NHK「朝の随想」(NHK新潟放送局)

昭和40年から放送されているNHK新潟放送局制作「朝の随想」の原稿をご紹介いたします。平成18年4月〜9月までの期間、毎週月曜日に放送いただいた内容です。

放送第11回黒塀プロジェクト

村上には商店街から続く安善小路という通りがあるのですが、ここには重要文化財のお寺や、老舗の料亭、古いお寺の山門などがあり、城下町の風情を色濃く残しています。ただ時代の流れで小路にある塀の多くは一般的なブロック塀になっていました。小路の住民達と集まった時「この小路が昔ながらの黒塀になったらグンと素晴らしくなると思います」と話したところ、「よし、黒塀を作ろう」と一挙に話はまとまりました。

小路の住民で組織を作り、「黒塀プロジェクト」が始まりました。お金のないところから始まった取り組みです、「黒塀一枚千円運動」という運動を起こし、市民に呼びかけ黒塀一枚千円の寄付でお金を集めました。この貴重なお金で板を買い、ブロックの塀を壊さずに、なんとその上に板を張り付け、黒ペンキを塗って仕上げるというやり方です。子供からお年寄りまで市民が集まって釘打ちをし、みんなで汗をかいて作ったのです。塀の内側はブロックのままですが、人の通る外側は見事な黒塀になり、小路の景色はガラッと変わったのです。平成14年から始まったこの黒塀作りは、3年間で150mにまで達しました。奇想天外なこのやり方は市民手作りのまちづくりとして話題を呼びました。噂を聞き県内外から視察が訪れ、「これならわが町でもできる」と各地に波及するようになったのです。

しかし昨年のことです。この小路の道路の石畳化や電線の地中化を目標に掲げた景観協定を作ろうとまで、まとまりかけたその時、大変なことが起こってしまいました。この小路のシンボルともいうべき文化財の料亭が火災で全焼してしまったのです。美しかった小路の景観も壊れて、大変ショッキングな出来事でした。この時、黒塀作りも止めるか、どうするかと物議をかもしたのです。しかし「こんなときだからこそ頑張ってまちづくりをすべきではないか、それがきっと料亭が再開するときの追い風にもなるはずだ」とメンバー全員の気持ちは一致し、逆境の中で黒塀プロジェクトは続行することになりました。

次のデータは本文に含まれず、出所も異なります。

(** The life of a worker thread.  With memory for its three objects,
    [dde_linux26_process_add_worker] gives thread [self] fresh thread data and a
    task that refer to each other, with sleep lock and preemption count 0; the
    thread's [current] and the lookup of its PID both give that task, the data
    of other threads are untouched, and [do_exit] removes exactly its entry from
    the PID list. *)
Theorem worker_lifecycle {A : Type} `{KitMemory A} (pid_list : loc) (pc0 tf0 : Z) (get_id : Z → Z)
    (self code : Z) (L : list loc) (s : proc_state (A := A)) (T : list (Z * loc)) :
  pid_rep pid_list L s T → can_alloc 3 (pmem s) = true →
  ∃ s1 t ts,
    dde_linux26_process_add_worker pid_list pc0 tf0 get_id (Some self) None s = Done (tt, s1) ∧
    get_current self s1 = Done (Some ts, s1) ∧ lxtask_to_ddethread ts s1 = Done (t, s1) ∧
    tdata s1 !! t = Some (ThreadData (Some self) (Some ts) 0 0) ∧
    find_task_by_pid_type pid_list 0 (get_id self) s1 = Done (Some ts, s1) ∧
    (∀ other, other ≠ self → my_data s1 !! other = my_data s !! other) ∧
    ∃ s2 L2, do_exit pid_list self code s1 = Done (tt, s2) ∧ pid_rep pid_list L2 s2 T.
Proof.
  intros HR Hal.
  assert (Hal2 : can_alloc 2 (pmem s) = true).
  { cbn [can_alloc] in *. destruct (kit_malloc (pmem s)) as [[? ?]|]; [|done].
    by destruct (kit_malloc _) as [[? ?]|]. }
  destruct (init_thread_spec pid_list pc0 tf0 s L T HR Hal2)
    as (t & ts & s0 & E0 & HR0 & Htd & Hts & Hmy & t1 & t2 & m1 & Em1 & Em2).
  set (sa := with_my_data (<[self:=t]> (my_data s0))
    (with_tdata (<[t:=ThreadData (Some self) (Some ts) pc0 0]> (tdata s0)) s0)).
  assert (HRa : pid_rep pid_list L sa T) by (by eapply pid_rep_ext).
  pose proof (attach_pid_spec pid_list sa L T ts (get_id self) HRa) as Hat.
  change (pmem sa) with (pmem s0) in Hat.
  assert (∃ l m, kit_malloc (pmem s0) = Some (l, m)) as (l & m & Em3).
  { cbn [can_alloc] in Hal. rewrite Em1, Em2 in Hal. destruct (kit_malloc (pmem s0)) as [[l m]|]; [eauto|done]. }
  rewrite Em3 in Hat. destruct Hat as (sb & Eb & HRb & Etd & Ets & Emy).
  assert (Hmysb : my_data sb !! self = Some t) by (rewrite Emy; cbn; by rewrite lookup_insert_eq).
  assert (Htdsb : tdata sb !! t = Some (ThreadData (Some self) (Some ts) pc0 0))
    by (rewrite Etd; cbn; by rewrite lookup_insert_eq).
  set (sc := with_tdata (<[t:=ThreadData (Some self) (Some ts) 0 0]> (tdata sb)) sb).
  assert (HRc : pid_rep pid_list (l :: L) sc ((get_id self, ts) :: T)) by (by eapply pid_rep_ext).
  assert (Hcur : get_current self sc = Done (Some ts, sc)).
  { unfold get_current, current_thread_info, load_td. run_simpl. cbn [sc my_data with_tdata tdata].
    rewrite Hmysb. cbn [sc tdata with_tdata]. by rewrite lookup_insert_eq. }
  assert (Hback : lxtask_to_ddethread ts sc = Done (t, sc)).
  { unfold lxtask_to_ddethread. cbn [sc tstructs with_tdata]. rewrite Ets. cbn [sa tstructs with_my_data with_tdata].
    by rewrite Hts. }
  exists sc, t, ts. split_and!; try done.
  - unfold dde_linux26_process_add_worker, set_kit_thread, set_my_data, lx_task, current_thread_info,
      load_td, store_td. run_simpl. rewrite E0, Htd. cbn [tdata with_tdata with_my_data].
    rewrite lookup_insert_eq. cbn [td_task td_preempt_count td_sleep_lock].
    change (with_my_data _ _) with sa. by rewrite Eb, Hmysb, Htdsb.
  - cbn [sc tdata with_tdata]. by rewrite lookup_insert_eq.
  - rewrite (find_pid_spec _ _ _ _ _ _ HRc). unfold spec_find. cbn. by rewrite Z.eqb_refl.
  - intros other Hne. cbn [sc my_data with_tdata]. rewrite Emy. cbn. by rewrite lookup_insert_ne, Hmy.
  - destruct (detach_pid_spec _ _ _ _ ts HRc) as (s2 & L2 & E2 & HR2 & _).
    cbn [spec_detach snd] in HR2. rewrite bool_decide_true in HR2 by done.
    exists s2, L2. split; [|done]. unfold do_exit. run_simpl. by rewrite Hcur, Hback, E2.
Qed.
(* ===== verification/Filter.v ===== *)
(** The socket filter machine (src/src/linux26/net/core/filter.c): the
    interpreter [sk_run_filter], the verifier [sk_chk_filter] and
    [sk_attach_filter], which installs only verified programs, with
    [sock_kmalloc], [sock_kfree_s] (sock.c) and [sk_filter_release] (sock.h).

    The interpreter reports every access outside the program, the scratch
    memory or the packet buffer, a division by zero and an unknown opcode as a
    fault, so that the verifier's promise can be stated as the absence of
    faults. *)

From S2P Require Import Prelude Kit Skb.

(** ** Opcodes (include/linux26/linux/filter.h) *)

Definition BPF_LD : Z := 0x00.
Definition BPF_LDX : Z := 0x01.
Definition BPF_ST : Z := 0x02.
Definition BPF_STX : Z := 0x03.
Definition BPF_ALU : Z := 0x04.
Definition BPF_JMP : Z := 0x05.
Definition BPF_RET : Z := 0x06.
Definition BPF_MISC : Z := 0x07.
Definition BPF_W : Z := 0x00.
Definition BPF_H : Z := 0x08.
Definition BPF_B : Z := 0x10.
Definition BPF_IMM : Z := 0x00.
Definition BPF_ABS : Z := 0x20.
Definition BPF_IND : Z := 0x40.
Definition BPF_MEM : Z := 0x60.
Definition BPF_LEN : Z := 0x80.
Definition BPF_MSH : Z := 0xa0.
Definition BPF_ADD : Z := 0x00.
Definition BPF_SUB : Z := 0x10.
Definition BPF_MUL : Z := 0x20.
Definition BPF_DIV : Z := 0x30.
Definition BPF_OR : Z := 0x40.
Definition BPF_AND : Z := 0x50.
Definition BPF_LSH : Z := 0x60.
Definition BPF_RSH : Z := 0x70.
Definition BPF_NEG : Z := 0x80.
Definition BPF_JA : Z := 0x00.
Definition BPF_JEQ : Z := 0x10.
Definition BPF_JGT : Z := 0x20.
Definition BPF_JGE : Z := 0x30.
Definition BPF_JSET : Z := 0x40.
Definition BPF_K : Z := 0x00.
Definition BPF_X : Z := 0x08.
Definition BPF_A : Z := 0x10.
Definition BPF_TAX : Z := 0x00.
Definition BPF_TXA : Z := 0x80.
Definition BPF_MAXINSNS : Z := 4096.
Definition BPF_MEMWORDS : Z := 16.
Definition SKF_AD_OFF : Z := -0x1000.
Definition SKF_AD_PROTOCOL : Z := 0.
Definition SKF_AD_PKTTYPE : Z := 4.
Definition SKF_AD_IFINDEX : Z := 8.
Definition SKF_NET_OFF : Z := -0x100000.
Definition SKF_LL_OFF : Z := -0x200000.
Definition BPF_CLASS (code : Z) : Z := Z.land code 0x07.
(* ===== verification/BlockDev.v ===== *)
(** USB mass storage as a block device (src/src/lib/dde_linux26/arch/dde_kit:
    scsi.c, the one-host SCSI layer, and usb_storage.c, the block interface
    built on it).

    The SCSI host driver below is a parameter: a command is either refused or
    completes with the contents of the request buffer.  A disk that answers as
    the SCSI block commands require is the class [ScsiDisk]; against it the
    block interface is proved to be an array of blocks. *)

From S2P Require Import Prelude Kit.

(** ** Commands *)

Inductive dma_data_direction := DMA_TO_DEVICE | DMA_FROM_DEVICE.

Definition INQUIRY : Z := 0x12.
Definition READ_CAPACITY : Z := 0x25.
Definition READ_10 : Z := 0x28.
Definition WRITE_10 : Z := 0x2a.
Definition MAX_COMMAND_SIZE : nat := 16.

Definition EBLK_NOMEM : Z := 1.
Definition EBLK_NODEV : Z := 2.
Definition EBLK_FAULT : Z := 3.
Definition EBLK_BUSY : Z := 4.

(** The fields of [struct scsi_cmnd] that the driver reads; [request_buffer] is
    the contents of the buffer. *)
Record scsi_cmnd := ScsiCmnd {
  cmnd : list Z;
  cmd_len : Z;
  request_buffer : list Z;
  request_bufflen : Z;
  sc_data_direction : dma_data_direction;
}.

(** [cpu_to_be32] and [be32_to_cpu] as bytes in memory. *)
Definition be32_bytes (v : Z) : list Z :=
  [Z.shiftr v 24 mod 256; Z.shiftr v 16 mod 256; Z.shiftr v 8 mod 256; v mod 256].

Definition be32 (bs : list Z) : Z :=
  match bs with
  | a :: b :: c :: d :: _ => a * 2 ^ 24 + b * 2 ^ 16 + c * 2 ^ 8 + d
  | _ => 0
  end.

(** The fields of the SCSI device that this layer reads. *)
Record slave_info := SlaveInfo { inquiry_len : Z; fix_capacity : bool }.

(** The host template: [slave_alloc] and [slave_configure] store into the device
    (they set [inquiry_len], and may set [fix_capacity] but never clear it);
    [queuecommand] refuses a command (None) or completes it, with the new
    contents of the request buffer. *)
Class ScsiHost (H : Type) := {
  slave_configure : H → slave_info → slave_info;
  queuecommand : scsi_cmnd → H → option (list Z * H);
}.
(* ===== verification/Input.v ===== *)
(** Input events: the input core (src/src/linux26/drivers/input/input.c) and the
    event device that hands its events to the DDE client
    (src/src/lib/dde_linux26/arch/dde_kit/evdev.c).

    Bitmaps are the sets of their bits.  A device is named by its address, an
    input handle by the index of the event device it is embedded in.  The
    client's callback is a log; each entry also names the device, which the
    callback does not, so that statements can speak about one device. *)

From S2P Require Import Prelude.

Definition EV_SYN : Z := 0x00.
Definition EV_KEY : Z := 0x01.
Definition EV_REL : Z := 0x02.
Definition EV_ABS : Z := 0x03.
Definition EV_MSC : Z := 0x04.
Definition EV_SW : Z := 0x05.
Definition EV_LED : Z := 0x11.
Definition EV_SND : Z := 0x12.
Definition EV_REP : Z := 0x14.
Definition EV_FF : Z := 0x15.
Definition EV_MAX : Z := 0x1f.
Definition SYN_REPORT : Z := 0.
Definition SYN_CONFIG : Z := 1.
Definition KEY_UNKNOWN : Z := 240.
Definition KEY_MAX : Z := 0x1ff.
Definition REL_X : Z := 0x00.
Definition REL_Y : Z := 0x01.
Definition REL_HWHEEL : Z := 0x06.
Definition REL_WHEEL : Z := 0x08.
Definition REL_MAX : Z := 0x0f.
Definition ABS_X : Z := 0x00.
Definition ABS_Y : Z := 0x01.
Definition ABS_WHEEL : Z := 0x08.
Definition ABS_MAX : Z := 0x3f.
Definition SW_MAX : Z := 0x0f.
Definition MSC_MAX : Z := 0x07.
Definition LED_MAX : Z := 0x0f.
Definition SND_MAX : Z := 0x07.
Definition REP_DELAY : Z := 0.
Definition REP_PERIOD : Z := 1.
Definition REP_MAX : Z := 1.

(** ** Data *)

(** The capabilities, set by the driver before it registers the device. *)
Record input_caps := InputCaps {
  evbit : gset Z; keybit : gset Z; relbit : gset Z; absbit : gset Z; mscbit : gset Z;
  ledbit : gset Z; sndbit : gset Z; ffbit : gset Z; swbit : gset Z;
  dev_id : Z * Z * Z * Z;           (* bustype, vendor, product, version *)
  absfuzz : gmap Z Z;
  has_event : bool;                 (* dev->event is set *)
  open_fails : bool;                (* dev->open returns an error *)
  rep0 : Z * Z;                     (* rep[REP_DELAY], rep[REP_PERIOD] as the driver set them *)
}.

(** [struct input_dev].  [timer] is the delay in milliseconds of the armed
    repeat timer, [sent] the calls of [dev->event]. *)
Record input_dev := InputDev {
  caps : input_caps;
  key : gset Z; led : gset Z; snd_ : gset Z; sw : gset Z;
  abs : gmap Z Z;
  rep_delay : Z; rep_period : Z;
  sync : bool;
  repeat_key : Z;
  timer_data : bool;
  timer : option Z;
  sent : list (Z * Z * Z);
  grab : option nat;
  users : Z;
  h_list : list nat;
}.

Definition set_key (x : gset Z) (d : input_dev) : input_dev :=
  InputDev (caps d) x (led d) (snd_ d) (sw d) (abs d) (rep_delay d) (rep_period d) (sync d) (repeat_key d)
    (timer_data d) (timer d) (sent d) (grab d) (users d) (h_list d).
Definition set_led (x : gset Z) (d : input_dev) : input_dev :=
  InputDev (caps d) (key d) x (snd_ d) (sw d) (abs d) (rep_delay d) (rep_period d) (sync d) (repeat_key d)
    (timer_data d) (timer d) (sent d) (grab d) (users d) (h_list d).
Definition set_snd (x : gset Z) (d : input_dev) : input_dev :=
  InputDev (caps d) (key d) (led d) x (sw d) (abs d) (rep_delay d) (rep_period d) (sync d) (repeat_key d)
    (timer_data d) (timer d) (sent d) (grab d) (users d) (h_list d).
Definition set_sw (x : gset Z) (d : input_dev) : input_dev :=
  InputDev (caps d) (key d) (led d) (snd_ d) x (abs d) (rep_delay d) (rep_period d) (sync d) (repeat_key d)
    (timer_data d) (timer d) (sent d) (grab d) (users d) (h_list d).
Definition set_abs (x : gmap Z Z) (d : input_dev) : input_dev :=
  InputDev (caps d) (key d) (led d) (snd_ d) (sw d) x (rep_delay d) (rep_period d) (sync d) (repeat_key d)
    (timer_data d) (timer d) (sent d) (grab d) (users d) (h_list d).
Definition set_rep (code v : Z) (d : input_dev) : input_dev :=
  InputDev (caps d) (key d) (led d) (snd_ d) (sw d) (abs d)
    (if code =? REP_DELAY then v else rep_delay d) (if code =? REP_PERIOD then v else rep_period d)
    (sync d) (repeat_key d) (timer_data d) (timer d) (sent d) (grab d) (users d) (h_list d).
Definition set_sync (x : bool) (d : input_dev) : input_dev :=
  InputDev (caps d) (key d) (led d) (snd_ d) (sw d) (abs d) (rep_delay d) (rep_period d) x (repeat_key d)
    (timer_data d) (timer d) (sent d) (grab d) (users d) (h_list d).
Definition set_timer (k : Z) (t : option Z) (d : input_dev) : input_dev :=
  InputDev (caps d) (key d) (led d) (snd_ d) (sw d) (abs d) (rep_delay d) (rep_period d) (sync d) k
    (timer_data d) t (sent d) (grab d) (users d) (h_list d).
Definition set_grab (x : option nat) (d : input_dev) : input_dev :=
  InputDev (caps d) (key d) (led d) (snd_ d) (sw d) (abs d) (rep_delay d) (rep_period d) (sync d) (repeat_key d)
    (timer_data d) (timer d) (sent d) x (users d) (h_list d).
Definition set_users (x : Z) (d : input_dev) : input_dev :=
  InputDev (caps d) (key d) (led d) (snd_ d) (sw d) (abs d) (rep_delay d) (rep_period d) (sync d) (repeat_key d)
    (timer_data d) (timer d) (sent d) (grab d) x (h_list d).
Definition set_h_list (x : list nat) (d : input_dev) : input_dev :=
  InputDev (caps d) (key d) (led d) (snd_ d) (sw d) (abs d) (rep_delay d) (rep_period d) (sync d) (repeat_key d)
    (timer_data d) (timer d) (sent d) (grab d) (users d) x.
(* ===== verification/Resource.v ===== *)
(** The resource tree (src/src/linux26/kernel/resource.c): requesting, releasing
    and allocating address ranges below a root resource.

    Resources are heap nodes linked by [child] and [sibling] pointers, as in the
    code; the loops walk a pointer to a link.  [resource_size_t] has 64 bits in
    this configuration. *)

From S2P Require Import Prelude.

(** [struct resource] *)
Record resource := Resource {
  start : Z;
  end_ : Z;
  flags : Z;
  parent : option loc;
  sibling : option loc;
  child : option loc;
}.

Definition set_range (a b : Z) (r : resource) : resource :=
  Resource a b (flags r) (parent r) (sibling r) (child r).
Definition set_parent (p : option loc) (r : resource) : resource :=
  Resource (start r) (end_ r) (flags r) p (sibling r) (child r).
Definition set_sibling (p : option loc) (r : resource) : resource :=
  Resource (start r) (end_ r) (flags r) (parent r) p (child r).
Definition set_child (p : option loc) (r : resource) : resource :=
  Resource (start r) (end_ r) (flags r) (parent r) (sibling r) p.

Notation heap := (gmap loc resource).

(** The places a [struct resource **p] points to. *)
Inductive link := ChildOf (r : loc) | SiblingOf (r : loc).

#[export] Instance link_eq_dec : EqDecision link.
Proof. solve_decision. Defined.

Definition node (r : loc) : M heap resource := λ h,
  match h !! r with Some x => Done (x, h) | None => Fault FFreed end.

Definition upd (r : loc) (f : resource → resource) : M heap unit :=
  x ← node r; modify (<[r := f x]>).

Definition read_link (p : link) : M heap (option loc) :=
  match p with
  | ChildOf r => x ← node r; mret (child x)
  | SiblingOf r => x ← node r; mret (sibling x)
  end.

Definition write_link (p : link) (v : option loc) : M heap unit :=
  match p with
  | ChildOf r => upd r (set_child v)
  | SiblingOf r => upd r (set_sibling v)
  end.
Lemma zero_loop_not fuel p r n : zero_loop fuel p r n w = with_words w (set_loop fuel p r n nw).
Proof.
  revert p r n. induction fuel as [|fuel IH]; intros p r n; cbn [zero_loop set_loop];
    (destruct (Z.eqb_spec (Z.land n WORD_MASK) 0) as [E|_];
     [destruct (n =? 0); [done|]; run_simpl; both_read p; apply zero_first_not; auto using mask_small|]).
  { done. }
  run_simpl. both_read p. destruct (not_word x =? 0); [apply IH|apply zero_middle_not].
Qed.

Lemma find_next_zero_bit_not n o : 0 ≤ o → n < 2 ^ 31 →
  find_next_zero_bit n o w = with_words w (find_next_bit n o nw).
Proof.
  intros Ho Hn. unfold find_next_zero_bit, find_next_bit. change BITS_PER_LONG with 32.
  destruct (Z.leb_spec n o); [done|].
  destruct (Z.rem o 32 =? 0); [apply zero_loop_not|]. run_simpl. both_read (BITOP_WORD o).
  assert (0 ≤ Z.rem o 32 < 32) by (apply Z.rem_bound_pos; lia).
  pose proof (high_mask_not x (Z.rem o 32) Hx ltac:(lia)) as Em.
  assert (0 ≤ Z.lor x (Z.shiftr ONES (32 - Z.rem o 32)) < 2 ^ 32).
  { apply lor_range; [done|apply ones_shift_range; lia]. }
  rewrite <- Em. destruct (Z.ltb_spec (s32 (n - u32 (Z.land o WORD_MASK))) 32).
  - apply zero_first_not; [done|]. split; [|lia].
    assert (0 ≤ Z.land o WORD_MASK ≤ o).
    { change WORD_MASK with (Z.lnot (Z.ones 5)). rewrite <- Z.ldiff_land, Z.ldiff_ones_r by lia.
      rewrite Z.shiftl_mul_pow2, Z.shiftr_div_pow2 by lia. change (2 ^ 5) with 32.
      pose proof (Z.div_mod o 32 ltac:(lia)). pose proof (Z.mod_pos_bound o 32). lia. }
    rewrite u32_small, s32_small by lia. lia.
  - destruct (_ =? 0); [apply zero_loop_not|apply zero_middle_not].
Qed.

Lemma bit_not i : 0 ≤ i < 32 * Z.of_nat (length w) → bit nw i = negb (bit w i).
Proof.
  intros Hi. unfold bit, nw. rewrite list_lookup_fmap.
  assert (0 ≤ i / 32) by (apply Z.div_pos; lia).
  assert (i / 32 < Z.of_nat (length w)) by (apply Z.div_lt_upper_bound; lia).
  destruct (lookup_lt_is_Some_2 w (Z.to_nat (i / 32))) as [x ->]; [lia|]. cbn.
  apply not_word_bits. by apply Z.mod_pos_bound.
Qed.

End Complement.

(** ** [find_first_bit] *)

Lemma first_loop_spec w n fuel p : words_ok w → 0 ≤ n < 2 ^ 31 → n ≤ 32 * Z.of_nat (length w) →
  0 ≤ p → 32 * p < n + 32 → n ≤ 32 * (p + Z.of_nat fuel) →
  first_loop fuel p (32 * p) n w =
    Done (scan (bit w) (32 * p) (Z.to_nat (32 * ((n + 31) / 32) - 32 * p)), w).
Proof.
  intros Hw Hn Hl. revert p. induction fuel as [|fuel IH]; intros p Hp Hlt Hf; cbn [first_loop];
    (destruct (Z.leb_spec n (32 * p));
     [replace ((n + 31) / 32) with p by (apply (Z.div_unique _ _ p (n + 31 - 32 * p)); lia);
      by rewrite Z.sub_diag|]); [lia|].
  set (q := (n + 31) / 32) in *.
  assert (Hq : 32 * (p + 1) ≤ 32 * q)
    by (assert (p + 1 ≤ q) by (apply Z.div_le_lower_bound; lia); lia).
  destruct (read_word_ok w Hw p) as (x & Ex & Hx & Hb); [lia|]. run_simpl. rewrite Ex. cbn beta iota.
  destruct (Z.eqb_spec x 0) as [E|E].
  - rewrite u32_small by lia. replace (32 * p + 32) with (32 * (p + 1)) by lia. rewrite IH by lia.
    do 2 f_equal. replace (Z.to_nat (32 * q - 32 * p)) with (32 + Z.to_nat (32 * q - 32 * (p + 1)))%nat by lia.
    rewrite scan_skip; [f_equal; lia|]. intros j Hj.
    replace j with (32 * p + (j - 32 * p)) by lia. rewrite Hb by lia. by rewrite E, Z.bits_0.
  - destruct (ffs_spec x w Hx E) as (r & -> & Hr & Ht & Hlow). rewrite u32_small by lia.
    do 2 f_equal. symmetry. apply scan_first; [lia| |].
    + rewrite (Z.add_comm r), Hb by lia. done.
    + intros k Hk. replace k with (32 * p + (k - 32 * p)) by lia. rewrite Hb by lia. apply Hlow. lia.
Qed.

Lemma find_first_bit_spec w n : words_ok w → 0 ≤ n < 2 ^ 31 → n ≤ 32 * Z.of_nat (length w) →
  find_first_bit n w = Done (next (bit w) (32 * ((n + 31) / 32)) 0, w).
Proof.
  intros Hw Hn Hl. unfold find_first_bit.
  pose proof (Z.div_mod n 32 ltac:(lia)). pose proof (Z.mod_pos_bound n 32 ltac:(lia)).
  rewrite (first_loop_spec w n _ 0) by (done || lia). unfold next.
  destruct (Z.leb_spec (32 * ((n + 31) / 32)) 0) as [Hz|Hz].
  - replace (Z.to_nat _) with 0%nat by lia. cbn [scan].
    pose proof (Z.div_pos (n + 31) 32 ltac:(lia) ltac:(lia)). do 2 f_equal. lia.
  - by rewrite Z.mul_0_r, !Z.sub_0_r.
Qed.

その一ヵ月後驚くことが起こったのです。任意団体でしかない我々の取り組みが国から評価され、偶然この苦しい時期に国が直接支援してくれることになったのです。これにより、火災の後、取り壊されていた黒塀や、今までできなかったブロック塀まで黒塀にすることができ、崩れた景観は美しく復活したのでありました。そしてこの料亭は、ご家族の精一杯の努力により今年の4月、装いも新たに営業再開を果たしたのです。

4年前に一円もないところから始めた黒塀プロジェクトでしたが、現在、黒塀の総延長が270mにも達しました.寄付をしてくれた応援者は600名近くにもなり、小路の一角に全員の名前が誇らしげに掲げられています。市民で描いた夢の世界がまさに形となって実現したのですが、不思議とも言うべきこの結果に、感慨深い気持で一杯です。